Figure 15.8 Illustration of various type of center–surround filters used in the CenSure method [37]. (a) Circular filter. (b) Octagonal filter. (c) Hexagonal filter. (d) Box filter.

15.4.3 Center Surround Extrema

The CenSurE algorithm is as follows:

1. Octagonal center–surround filters of seven different sizes are applied to each pixel.

2. A non-maximal suppression algorithm is performed in a neighborhood.

3. Points that lie along the lines are rejected if the ratio of the principal curvature is too big. The filtering is done using the Harris method [38].

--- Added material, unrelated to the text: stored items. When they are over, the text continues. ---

(* ===== verification/PriceBounds.v ===== *)
(** * Prices beyond the level arrays

    No part of the program checks that a price lies inside the level arrays of the book:
    not the risk manager in front of the matching engine, and not the handler of the
    exchange, which takes the price from the network.  This file shows what an order does
    whose price is beyond them and which meets no resting order: it reaches
    [ArrayOrderBook::addOrder], which indexes the arrays out of bounds. *)

From S2P Require Import Prelude Types OrderPool PriceLevel Bitmap OrderBook BookStore MatchingEngine.
From S2P Require Import MatchingSpec MatchingProofs Risk Gateway Floor Wire Ouch Exchange.

Lemma getLevel_out_of_range s p : is_sint 64 p -> ~ (0 <= p < MaxPriceLevels) -> getLevel s p = None.
Proof.
  unfold is_sint. intros Hp Hn. unfold getLevel, priceToIndex. rewrite (proj2 (in_range_false _ _)); [done|].
  unfold MaxPriceLevels in *. destruct (Z_lt_ge_dec p 0).
  - unfold wrap. rewrite <- (Z.mod_add p 1), Z.mod_small by lia. lia.
  - rewrite wrap_small by lia. lia.
Qed.

Section bounds.

Context (std_hash : Z -> Z) {E : Type} (publish : Trade -> E -> E).

(** Whenever a slot is free, an order beyond the arrays that nothing resting is
    acceptable to is indexed out of bounds. *)
Lemma submit_out_of_range (g : Engine E) st account s p q :
  engine_rel std_hash g st -> 0 < OrderPool_available (eng_pool g) ->
  is_sint 64 p -> ~ (0 <= p < MaxPriceLevels) ->
  (forall r, r ∈ sp_book st -> lo_side r = opposite s -> crosses s p r = false) ->
  MatchingEngine_submitOrder std_hash publish g account s p q = None.
Proof.
  intros Rel Hav Hp Hn Hc. pose proof (engine_rel_length _ _ _ Rel) as Hlen.
  destruct (submit_process std_hash publish g st account s p q Rel) as (g1 & o & M & _ & _ & ->); [lia|].
  destruct M as (L & ord & R & _ & EA & Ho & Ev). unfold MatchingEngine_process.
  rewrite (canCross_spec _ _ _ _ _ _ R Ho), EA.
  assert (ord_side ord = s /\ ord_price ord = p) as [Hs Hpr] by (unfold view in Ev; by injection Ev).
  rewrite Hs, Hpr. cbn [mbind option_bind]. rewrite no_cross_head by done.
  unfold ArrayOrderBook_addOrder. cbn [mbind option_bind]. rewrite Ho. cbn [mbind option_bind].
  by rewrite Hs, Hpr, getLevel_out_of_range.
Qed.

(** A resting order is inside the arrays, so a sell order beyond their end meets none. *)
Lemma sell_beyond_meets_nothing (g : Engine E) st p :
  engine_rel std_hash g st -> MaxPriceLevels <= p ->
  forall r, r ∈ sp_book st -> lo_side r = Buy -> crosses Sell p r = false.
Proof.
  intros (L & R & _ & <- & _) Hp r Hr Hs. apply bool_decide_eq_false. intros Hb. destruct (st_book _ _ _ _ _ _ R) as [Idx RB].
  assert (queue_of (eng_heap g) L Buy (lo_price r) <> []) as Hq by (apply queue_nonempty; by exists r).
  pose proof (rel_valid _ _ _ _ _ RB _ _ Hq) as Hv. unfold valid_price in Hv. cbn in Hb. lia.
Qed.

End bounds.

(** ** Properties *)

(** C18: prices beyond the level arrays are stopped neither at the gateway nor at the
    exchange.  After any admissible intents, one unit offered at any price from 100,000 up to
    the value limit passes every risk check as long as the account may sell, and when the
    engine behind the gateway has a free slot it indexes its level arrays out of bounds.
    After any placeable orders, a single Enter Order frame that decodes to a sell order at
    such a price does the same to the exchange, whatever client sent it. *)
Theorem prices_beyond_the_book_are_not_stopped :
  forall (std_hash : Z -> Z) (base : Z) (account : AccountId) (p : Price),
  MaxPriceLevels <= p <= MaxOrderValue ->
  (forall intents, Forall floor_intent intents ->
     Sequencer_init + (1 + DefaultOrderCapacity) * Z.of_nat (length intents) < 2 ^ 64 ->
     exists results g, floor_run std_hash (floor_new base) intents = Some (results, g) /\
       let intent := mkOrderIntent account Sell no_symbol p 1 in
       (- MaxPosition < currentPosition (riskManager_ g) account ->
        RiskManager_check (riskManager_ g) intent = Risk.Accepted) /\
       (RiskManager_check (riskManager_ g) intent = Risk.Accepted ->
        0 < OrderPool_available (eng_pool (executionSink_ g)) -> floor_submit std_hash g intent = None)) /\
  (forall ms frames f m,
     Forall2 (fun m f => decodeEnterOrder (Some f) (Z.of_nat EnterOrderSize) = Some (Some m)) ms frames ->
     Forall placeable ms -> Sequencer_init + (1 + DefaultOrderCapacity) * Z.of_nat (length ms) < 2 ^ 64 ->
     decodeEnterOrder (Some f) (Z.of_nat EnterOrderSize) = Some (Some m) ->
     eo_side m = Sell -> eo_price m = p ->
     exists resps g, exchange_run std_hash (MatchingEngine_new base exchange_env) account frames =
         Some (resps, g) /\
       (0 < OrderPool_available (eng_pool g) ->
        ExchangeOuchHandler_handleEnterOrder std_hash ExchangeExecutionListener_onTrade g account (Some f)
          (Z.of_nat EnterOrderSize) = None)).
Proof.
  intros std_hash base account p Hp. unfold MaxOrderValue, MaxPriceLevels in Hp.
  assert (is_sint 64 p /\ ~ (0 <= p < MaxPriceLevels) /\ MaxPriceLevels <= p) as (Hs & Hn & Hm)
    by (unfold is_sint, MaxPriceLevels; lia).
  split.
  - intros intents Hi Hseq. pose proof (floor_run_new std_hash base intents Hi Hseq) as H.
    destruct (floor_spec RiskManager_new spec_new intents) as [[results trades] [r st]].
    destruct H as (engine & Er & R & Hw & _). exists results, (mkGateway r engine). split; [exact Er|].
    cbn [riskManager_ executionSink_]. split.
    + intros Hpos. specialize (Hw account) as Hwa.
      assert (intent_wf (mkOrderIntent account Sell no_symbol p 1)) as Hwf.
      { unfold intent_wf, is_sint, is_uint in *. cbn. lia. }
      apply check_accepted; [done..|]. rewrite orderValue_exact by (cbn; (done || lia)).
      unfold signed_quantity, MaxOrderQuantity, MaxOrderValue, MaxPosition in *. cbn. lia.
    + intros Hc Hav. unfold floor_submit, Gateway_submit. cbn [riskManager_ executionSink_].
      rewrite Hc, bool_decide_false by naive_solver. unfold sink_submit, MatchingEngineExecutionSink.
      cbn [int_accountId int_side int_price int_quantity].
      by rewrite (submit_out_of_range _ _ _ st) by (done || by eapply sell_beyond_meets_nothing).
  - intros ms frames f m Hf Hpl Hseq Hd Es Ep.
    pose proof (exchange_run_refines std_hash account ms frames Hf Hpl (MatchingEngine_new base exchange_env)
      spec_new (engine_rel_new std_hash base exchange_env) spec_inv_new) as H.
    destruct (spec_run spec_new _) as [[ids trades] st].
    destruct H as (resps & g & E & R & _); [constructor; cbn; [|done]|done|].
    { intros x Hx. by apply elem_of_nil in Hx. }
    exists resps, g. split; [done|]. intros Hav. rewrite (handle_decoded _ _ _ _ _ _ _ Hd). cbn zeta.
    destruct (OrderPool_acquire (eng_pool g)) as [[o|] pool] eqn:Ea; cbn [fst].
    + rewrite Es, Ep, sint_small by (unfold is_sint in Hs; lia).
      by rewrite (submit_out_of_range _ _ _ st) by (done || by eapply sell_beyond_meets_nothing).
    + pose proof (engine_rel_length _ _ _ R) as Hlen. destruct R as (L & R & _ & EA & _).
      pose proof (store_acquire _ _ _ _ _ _ R) as Hac. rewrite Ea in Hac. destruct Hac as [_ Hac].
      cbn [app] in Hac. rewrite <- EA in Hlen. unfold abs in Hlen. rewrite length_fmap in Hlen. lia.
Qed.

(** An offer at 100,000 in a frame of the exchange's own protocol. *)
Definition beyond_order : EnterOrder :=
  mkEnterOrder 9 Sell 1 (replicate 8 65) 100000 48 89 65 78 78 (replicate 14 32) 0.

Definition beyond_frame : bytes := Eval vm_compute in default [] (OuchEncoder_encode beyond_order).

Lemma prices_beyond_witness :
  (exists results g, floor_run (fun k => k) (floor_new 0) demo_intents3 = Some (results, g) /\
     let intent := mkOrderIntent 7 Sell no_symbol 100000 1 in
     (- MaxPosition < currentPosition (riskManager_ g) 7 ->
      RiskManager_check (riskManager_ g) intent = Risk.Accepted) /\
     (RiskManager_check (riskManager_ g) intent = Risk.Accepted ->
      0 < OrderPool_available (eng_pool (executionSink_ g)) -> floor_submit (fun k => k) g intent = None)) /\
  ExchangeOuchHandler_handleEnterOrder (fun k => k) ExchangeExecutionListener_onTrade
    (MatchingEngine_new 0 exchange_env) 7 (Some beyond_frame) (Z.of_nat EnterOrderSize) = None.
Proof.
  destruct (prices_beyond_the_book_are_not_stopped (fun k => k) 0 7 100000) as [H1 H2];
    [unfold MaxPriceLevels, MaxOrderValue; lia|].
  split; [apply (H1 demo_intents3 demo_admissible); vm_compute; reflexivity|].
  destruct (H2 [] [] beyond_frame beyond_order) as (resps & g & E & H); [constructor|constructor|
    vm_compute; reflexivity..|]. cbn [exchange_run] in E. injection E as _ <-. apply H. vm_compute. reflexivity.
Defined.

Although CenSurE was designed for speed, simpler and faster methods exist that also use circular patterns to evaluate the likelihood of having a keypoint. Rosten and Drummond [39] proposed a fast computational technique called features from accelerated segment test (FAST).

15.4.4 Features from Accelerated Segment Test

The FAST uses binary comparisons with each pixel in a circular ring around the candidate pixel. It uses a threshold to determine whether a pixel is less than the center pixel. The second derivative is not computed as it is in many state-of-the-art methods. As a result, it can be sensitive to noise and scale.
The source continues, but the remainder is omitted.